Patients with panic disorder are often very sensitive to the cyclics; some may experience activation (subjective agitation, irritability, and restlessness) at the start of treatment. Generally, treatment with a TCA starts with a lower dose which is increased over time. Some clinicians suggest having the patient split the dose, with the majority of the medication taken before bedtime, thus causing many of the side effects to occur when the patient is sleeping.
One major disadvantage of tricyclics is that they sometimes produce cardiac side effects (such as dizziness and heart palpitations) along with weight gain and sedation. Because tricyclics are slower acting than benzodiazepines, they are often prescribed in combination with a benzodiazepine during the initial stages of panic disorder.

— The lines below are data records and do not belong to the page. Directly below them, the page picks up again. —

(* ===== verification/WriteClaim.v ===== *)
(** * Claiming a write

    A handler is called only after the write's submission is in the log, with its
    consent, and only once per call: what a claim appends, how the service reads its
    own claim back, and what the store holds when the handler takes over. *)

From S2P Require Import Prelude PyDict Text Sha256 PyVal Json PyNum DurableAction.
From S2P Require Import OperationTypes OperationReducer OperationLifecycle OperationSafety.
From S2P Require Import OperationStore OperationLog Service Approvals ToolErrors.
From S2P Require Import WriteRecord WriteAgreement WriteService.
From Stdlib Require Import String.

#[local] Open Scope string_scope.
#[local] Open Scope bool_scope.
#[local] Open Scope Z_scope.

(** ** Records and their first event *)

(** What the events after the first change of a record. *)
Definition wo_moved (r r0 : WriteOperation) : WriteOperation :=
  wo_update (wo_state r) (wo_approval_id r) (wo_result r) (wo_reconcile_fencing_token r)
    (wo_reconcile_fencing_scope r) r0.

(** [e] is the [write_prepared] event of [id] and [r] a record that began with it. *)
Record prepared_as (id : string) (e : OperationEvent) (r : WriteOperation) : Prop := {
  pa_type : oe_type e = "write_prepared";
  pa_write : jget (oe_data e) "writeId" = VStr id;
  pa_record : exists r0, prepared_write id e = Ok r0 /\ r = wo_moved r r0
}.

Lemma prepared_write_ids id e r :
  prepared_write id e = Ok r ->
  wo_write_id r = id /\ wo_session_id r = oe_session_id e /\ wo_operation_id r = oe_operation_id e
  /\ wo_state r = WrPrepared.
Proof. unfold prepared_write. intros H. by res_inv H. Qed.

Lemma prepared_as_ids id e r :
  prepared_as id e r ->
  wo_write_id r = id /\ wo_session_id r = oe_session_id e /\ wo_operation_id r = oe_operation_id e.
Proof.
  intros [_ _ (r0 & H0 & Hr)]. apply prepared_write_ids in H0 as (<- & <- & <- & _).
  rewrite Hr. done.
Qed.

Lemma advance_moved e r r' : advance_write_record e r = Ok r' -> r' = wo_moved r' r.
Proof.
  unfold advance_write_record, failed_write, reenter_write. intros H. eqb_cases H.
  all: res_inv H; match goal with x : WriteOperation |- _ => by destruct x end.
Qed.

Lemma moved_moved r r' r0 : r = wo_moved r r0 -> r' = wo_moved r' r -> r' = wo_moved r' r0.
Proof. intros Hr Hr'. rewrite Hr' at 1. rewrite Hr at 1. done. Qed.

Lemma replay_write_prepared events id r :
  replay_write events id = Ok r -> exists e, e ∈ events /\ prepared_as id e r.
Proof.
  unfold replay_write. intros H. destruct (foldM _ _ _) as [[r'|]|] eqn:Hf; [|done..].
  cbn in H. injection H as ->.
  assert (Hinv : forall o : option WriteOperation, foldM (write_record_step id) None events = Ok o ->
    forall r, o = Some r -> exists e, e ∈ events /\ prepared_as id e r); [|by apply (Hinv _ Hf)].
  clear. intros o. apply (foldM_elem_invariant (write_record_step id)
    (fun o => forall r, o = Some r -> exists e, e ∈ events /\ prepared_as id e r)); [|done].
  clear. intros o e o' Hin Ho Hs r ->. unfold write_record_step in Hs.
  destruct (is_str _ id) eqn:Hid; cbn [negb] in Hs; [|apply Ho; by simplify_eq].
  apply is_str_spec in Hid.
  destruct (String.eqb_spec (oe_type e) "write_prepared") as [Ht|_].
  - destruct o; [done|]. destruct (prepared_write id e) as [r1|] eqn:Hr; [|done].
    cbn in Hs. simplify_eq. exists e. split; [done|]. split; [done|done|].
    exists r. split; [done|]. by destruct r.
  - destruct o as [r1|]; [|done]. destruct (advance_write_record e r1) as [r2|] eqn:Hr; [|done].
    cbn in Hs. simplify_eq. destruct (Ho r1 eq_refl) as (e0 & He0 & [Ht Hw (r0 & H0 & Hm)]).
    exists e0. split; [done|]. split; [done|done|]. exists r0. split; [done|].
    eapply moved_moved; [exact Hm|]. by eapply advance_moved.
Qed.
(* ===== verification/WriteOutcome.v ===== *)
(** * How a write ends

    What the log may say of a write once its handler has returned or raised, and
    what the caller may be told of it; everything the store says about one write,
    in order, is the history these rules speak of. *)

From S2P Require Import Prelude PyDict Text Sha256 PyVal Json PyNum DurableAction.
From S2P Require Import OperationTypes OperationReducer OperationLifecycle OperationSafety.
From S2P Require Import OperationStore OperationLog Service Approvals ToolErrors.
From S2P Require Import WriteRecord WriteAgreement WriteService WriteClaim.
From Stdlib Require Import String.

#[local] Open Scope string_scope.
#[local] Open Scope bool_scope.
#[local] Open Scope Z_scope.

(** ** How a write ends in the log *)

(** Everything the store says about a write, in order. *)
Definition about (id : string) (st : Store) : list EventSpec :=
  map event_spec
    (List.filter (fun e => is_str (jget (oe_data e) "writeId") id) (st_events st)).

(** Other workers leave the write alone. *)
Definition leaves_write (id : string) (env : Env) : Prop :=
  forall n st, good st -> about id (run_store_calls st (tk_calls (env n))) = about id st.

(** A computation that keeps the store good and leaves the write alone. *)
Definition harmless {A} (id : string) (env : Env) (m : svc A) : Prop :=
  forall w, good (w_store w) ->
    good (w_store (snd (m env w))) /\
    st_events (w_store w) `prefix_of` st_events (w_store (snd (m env w))) /\
    about id (w_store (snd (m env w))) = about id (w_store w).

Lemma about_numbered id st st1 sid oid now_ms specs :
  st_events st = (st_events st1
                  ++ numbered sid oid now_ms (List.length (st_events st1)) specs)%list ->
  about id st = (about id st1
                 ++ List.filter (fun s => is_str (jget (snd s) "writeId") id) specs)%list.
Proof.
  intros H. unfold about. rewrite H, List.filter_app, map_app. f_equal. clear H.
  generalize (List.length (st_events st1)). intros n. unfold numbered.
  revert n. induction specs as [|[ty data] specs IH]; intros n; [done|].
  change ((ty, data) :: specs) with ([(ty, data)] ++ specs)%list.
  fold (numbered sid oid now_ms n ([(ty, data)] ++ specs)).
  rewrite numbered_app, !List.filter_app, map_app. f_equal; [|apply IH].
  cbn. by destruct (is_str _ id).
Qed.

(** A record read after the write's last event is in the state that event left. *)
Lemma silent_events id o es :
  List.filter (fun e => is_str (jget (oe_data e) "writeId") id) es = [] ->
  foldM (write_record_step id) o es = Ok o.
Proof.
  induction es as [|e es IH]; [done|]. cbn [List.filter foldM]. unfold write_record_step at 1.
  destruct (is_str _ id); [done|]. cbn [negb rbind]. apply IH.
Qed.

Lemma filter_snoc_split {A} (p : A -> bool) l l0 x :
  List.filter p l = (l0 ++ [x])%list ->
  exists l1 l2, l = (l1 ++ x :: l2)%list /\ p x = true /\ List.filter p l2 = [].
Proof.
  induction l as [|y l IH] using rev_ind; [by destruct l0|].
  rewrite List.filter_app. cbn [List.filter]. destruct (p y) eqn:Hy.
  - intros [_ [= ->]]%app_inj_2; [|done]. exists l, []. by rewrite Hy.
  - rewrite app_nil_r. intros (l1 & l2 & -> & Hx & Hl2)%IH.
    exists l1, (l2 ++ [y])%list. split; [by rewrite <- app_assoc|]. split; [done|].
    rewrite List.filter_app, Hl2. cbn. by rewrite Hy.
Qed.

Lemma succeeded_last id st L data r :
  about id st = (L ++ [("write_succeeded", data)])%list ->
  replay_write (st_events st) id = Ok r -> wo_state r = WrSucceeded.
Proof.
  unfold about. intros H Hr.
  apply (fmap_app_inv event_spec) in H as (l0 & l1 & HL & H1 & H).
  destruct l1 as [|x [|]]; try done. cbn in H1. injection H1 as Hty Hdata. apply filter_snoc_split in H as
    (before & after & Hst & Hp & Hnil).
  unfold replay_write in Hr. rewrite Hst, foldM_app in Hr.
  destruct (foldM _ None before) as [o|] eqn:Hb; [|done]. cbn [rbind foldM] in Hr.
  unfold write_record_step at 1 in Hr. rewrite Hp in Hr. cbn [negb] in Hr.
  rewrite <- Hty in Hr. cbn in Hr.
  destruct o as [r0|]; [|done].
  destruct (advance_write_record x r0) as [r1|] eqn:Ha; [|done]. cbn [rbind] in Hr.
  rewrite silent_events in Hr by done. cbn in Hr. simplify_eq.
  unfold advance_write_record in Ha. rewrite <- Hty in Ha. cbn in Ha. by res_inv Ha.
Qed.

(** A record knows the writes it is about. *)
Lemma read_id events id r : replay_write events id = Ok r -> wo_write_id r = id.
Proof. intros (e & _ & Hp)%replay_write_prepared. by apply prepared_as_ids in Hp as [? _]. Qed.

Section Ending.
Variables (env : Env) (id : string).
Hypothesis Henv : cooperative env.
Hypothesis Hothers : leaves_write id env.
Variables (service : WriteOperationService) (fence : WriteFence).

(** Good, and the write's events are [L]. *)
Definition history (L : list EventSpec) (st : Store) : Prop := good st /\ about id st = L.

Lemma stable_about base L : stable env base (fun st => about id st = L).
Proof. intros n st [Hg _] H. by rewrite Hothers. Qed.

(** [spec] was appended to a store in which the claim of the fence, if there is one, was
    held, and is still there. *)
Definition under_lease base (lease : ClaimLease) (spec : EventSpec) (st : Store) : Prop :=
  exists st1 sid oid now_ms, started base st1 /\ claim_held env lease st1 /\
    (st_events st1 ++ numbered sid oid now_ms (List.length (st_events st1)) [spec])%list
      `prefix_of` st_events st.
Definition under_fence base (spec : EventSpec) (st : Store) : Prop :=
  match fst fence with Some lease => under_lease base lease spec st | None => True end.

Lemma under_lease_grows base lease spec st st' :
  st_events st `prefix_of` st_events st' -> under_lease base lease spec st -> under_lease base lease spec st'.
Proof.
  intros Hpre (st1 & sid & oid & now_ms & H1 & H2 & H3). exists st1, sid, oid, now_ms.
  split_and!; [done..|]. by etrans.
Qed.

Lemma under_fence_grows base spec st st' :
  st_events st `prefix_of` st_events st' -> under_fence base spec st -> under_fence base spec st'.
Proof. intros Hpre. unfold under_fence. destruct (fst fence); [by apply under_lease_grows|done]. Qed.

Lemma others_grow n st : st_events st `prefix_of` st_events (run_store_calls st (tk_calls (env n))).
Proof. destruct (run_calls_prefix (tk_calls (env n)) st) as [more ->]. by exists more. Qed.

Lemma extended_under base P current fenced sid oid spec st :
  finish_fence service current fence = Ok fenced ->
  extended base (fence_held env fenced) P sid oid [spec] st -> under_fence base spec st.
Proof.
  unfold finish_fence, under_fence. intros Hf (st1 & now_ms & _ & [Hst1 Hheld] & _ & Hev).
  destruct (fst fence) as [lease|]; [|done].
  apply rbind_Ok in Hf as (entity & _ & [= <-]). exists st1, sid, oid, now_ms.
  split_and!; [done..|]. by rewrite Hev.
Qed.

(** How a transition may leave the store, and what it returns *)
Definition finished base L record spec (r : res WriteOperation) (st : Store) : Prop :=
  started base st /\
  (about id st = L \/ about id st = (L ++ [spec])%list /\ under_fence base spec st) /\
  forall final, r = Ok final ->
    replay_write (operation_log st (wo_session_id record) (wo_operation_id record)) id = Ok final /\
    (about id st = (L ++ [spec])%list \/ fst spec = "write_succeeded").

Lemma finished_untouched base L record spec e st :
  started base st -> about id st = L -> finished base L record spec (Err e) st.
Proof. intros H1 H2. split_and!; auto. done. Qed.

A second type of antidepressant, MAOIs have been found to be highly effective in the treatment of anxiety disorders, including panic disorder and social phobia. There are, however, certain serious side effects with these drugs. People taking MAOIs have to have a restrictive diet because of a substance called tyramine that is found in certain foods. The interaction between tyramine and MAOIs can precipitate a hypertensive crisis characterized by a dramatic increase in blood pressure.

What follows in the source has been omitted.